Two nations are in your womb. One nation identifying with the nation of the ungodly. And the other nation representing the nation of God's elect:
Revelation 21:24 And the nations of them which are saved shall walk in the light of it:
Two nations. Two manner of people. One loved by God with an everlasting love (Jeremiah 31:3) and the other hated by God.
Therefore, when the Bible says that God so loved the world that He gave His only begotten Son-it is referring to the nations of them which are saved. The loved of God chosen by Him before the foundation of the world (Ephesians 1:3-5). It is not speaking of the world of the ungodly (2 Peter 2:5).
Secondly, your statement makes reference to those who "put their faith in Christ" to receive forgiveness of sins. This also is incorrect. No man has ever become saved by putting his faith in Christ or choosing to accept Christ. Rather, salvation has always been accomplished by the faith of Christ along with the choice of Christ to save this one or that one according to His good pleasure.
There is choice in salvation but it is always God's choice and never man's. This Scripture tells us that those who are saved are saved by Christ's work of faith and not our own (as Ephesians 2:8,9 declares we are saved by faith and that NOT of ourselves):
Galatians 2:16 Knowing that a man is not justified by the works of the law, but by the faith of Jesus Christ, even we have believed in Jesus Christ, that we might be justified by the faith of Christ, and not by the works of the law: for by the works of the law shall no flesh be justified.
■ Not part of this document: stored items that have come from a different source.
(** The wrapper runs the function, and only adds messages around it. *)
Lemma api_spec {A} `{Traced A} name args (f : hm A) g :
  exists os1 os2, api name args f g =
    match f (add_out os1 g) with
    | (Ret r, g1) => (Ret r, add_out (os2 r g1) g1)
    | (Stop w, g1) => (Stop w, g1)
    end.
Proof.
  unfold api. destruct (message_spec GUESTFS_EVENT_ENTER name g) as [o1 E1].
  destruct (trace_call_spec (trace (g_cfg g)) (name +:+ args) (add_out o1 g)) as [o2 E2].
  exists (o1 ++ o2). rewrite <- add_out_app.
  destruct (f (add_out o2 (add_out o1 g))) as [[r|w] g1] eqn:E3.
  - set (line := name +:+ " = " +:+ match show_ret r with Some s => s | None => errcode +:+ " (error)" end).
    destruct (trace_call_spec (trace (g_cfg g)) line g1) as [o3 E4].
    exists (fun _ _ => o3). mstep E1. mstep E2. mstep E3. fold line. by mstep E4.
  - exists (fun _ _ => []). mstep E1. mstep E2. by rewrite (bind_Stop _ _ _ _ _ E3).
Qed.

(** Predicates on the core of the handle. *)
Class CoreClosed (P : guestfs_h -> Prop) := core_closed g g' : core g = core g' -> P g -> P g'.

Lemma total_api {A} `{Traced A} name args (f : hm A) P Q :
  CoreClosed P -> (forall r, CoreClosed (Q r)) -> total P f Q -> total P (api name args f) Q.
Proof.
  intros HP HQ Hf g Hg. destruct (api_spec name args f g) as (o1 & o2 & E).
  destruct (Hf (add_out o1 g)) as (r & g1 & E1 & H1).
  { eapply HP; [|exact Hg]. by rewrite core_add_out. }
  rewrite E1 in E. exists r, (add_out (o2 r g1) g1). split; [done|].
  eapply HQ; [|exact H1]. by rewrite core_add_out.
Qed.

Lemma total_report msg P : CoreClosed P -> total P (report msg) (fun _ => P).
Proof. intros HP. apply total_modify. intros g. apply HP. unfold error. by rewrite core_error_errno. Qed.

Lemma total_fail msg P (Q : Z -> guestfs_h -> Prop) :
  CoreClosed P -> (forall g, P g -> Q (-1) g) -> total P (report msg ;;; ret (-1)) Q.
Proof.
  intros HP HQ. eapply total_bind; [by apply total_report|]. intros []. by apply total_ret.
Qed.

Lemma total_api_config name args (f : hm Z) P Q :
  CoreClosed P -> (forall r, CoreClosed (Q r)) ->
  total (fun g => P g /\ g_state g = CONFIG) f Q -> (forall g, P g -> Q (-1) g) ->
  total P (api_config name args f) Q.
Proof.
  intros HP HQ Hf Herr g Hg. unfold api_config. case_decide as Hs.
  - apply (total_api name args f (fun g => P g /\ g_state g = CONFIG) Q); try done.
    intros g1 g2 E [H1 H2]. split; [by eapply HP|].
    apply (f_equal g_state) in E. cbn in E. congruence.
  - by apply (total_fail _ P).
Qed.

Lemma total_set_cfg f P (Q : Z -> guestfs_h -> Prop) :
  (forall g, P g -> Q 0 (upd g_cfg f g)) -> total P (set_cfg f) Q.
Proof.
  intros H g Hg. exists 0, (upd g_cfg f g). auto.
Qed.

(** ** The invariant of the configuration *)

Record config_ok (g : guestfs_h) : Prop := {
  ok_memsize : MIN_MEMSIZE <= memsize (g_cfg g);
  ok_smp : 1 <= smp (g_cfg g) <= 255;
  ok_params : Forall (fun p => fst p ∉ forbidden_params) (hv_params (g_cfg g));
  ok_alias : backend (g_cfg g) <> "appliance";
  ok_backend : find_backend (backend (g_cfg g)) (env_backends (g_env g)) =
               Some (backend_arg (g_cfg g), g_backend_ops g)
}.

#[export] Instance config_ok_core : CoreClosed config_ok.
Proof.
  intros g g' E [H1 H2 H3 H4 H5].
  assert (g_cfg g = g_cfg g' /\ g_env g = g_env g' /\ g_backend_ops g = g_backend_ops g') as (E1 & E2 & E3).
  { split_and!; [apply (f_equal g_cfg) in E|apply (f_equal g_env) in E|apply (f_equal g_backend_ops) in E]; exact E. }
  split; congruence.
Qed.

(** ... in a given state of the handle. *)
Definition ok_in (st : state) (g : guestfs_h) : Prop := config_ok g /\ g_state g = st.
#[export] Instance ok_in_core st : CoreClosed (ok_in st).
Proof.
  intros g g' E [H1 H2]. split; [by eapply config_ok_core|].
  apply (f_equal g_state) in E. cbn in E. congruence.
Qed.

(** An operation that returns, keeps the invariant and the state. *)
Definition keeps {A} (m : hm A) : Prop := forall st, total (ok_in st) m (fun _ => ok_in st).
Unfortunately for many who hold to the false free will gospel, the exercising of one's faith as preachers encourage their hearers to do-is a work of faith-and like any every other work it is unable to justify (save) the sinner:
1 Thessalonians 1:3 Remembering without ceasing your work of faith, ...
The Bible's definition of a work is simply an act of obedience (or attempted obedience) to the commands of God. And since God commands man to believe those attempting to obtain salvation by keeping that command are attempting to become saved by a work of faith.
1 John 3:23 And this is his commandment, That we should believe on the name of his Son Jesus Christ, and love one another, as he gave us commandment.
Notice above: "this is His commandment, that we should believe..." God commands belief. The attempt to believe then is unquestionably a work. However, no work can justify us (Galatians 2:16). Which is why no man can be saved by his work of faith. It is only through Christ's work of faith that a sinner can become saved. Thus, we are justified by Christ's faith which is why the declaration, "Salvation is of the Lord" is made. Salvation is of the Lord and not of man. Nor of the will of man.
John 1:13 Which were born, not of blood, nor of the will of the flesh, nor of the will of man, but of God.
And,
Romans 9:15 For he saith to Moses, I will have mercy on whom I will have mercy, and I will have compassion on whom I will have compassion.
16 So then it is not of him that willeth, nor of him that runneth, but of God that sheweth mercy.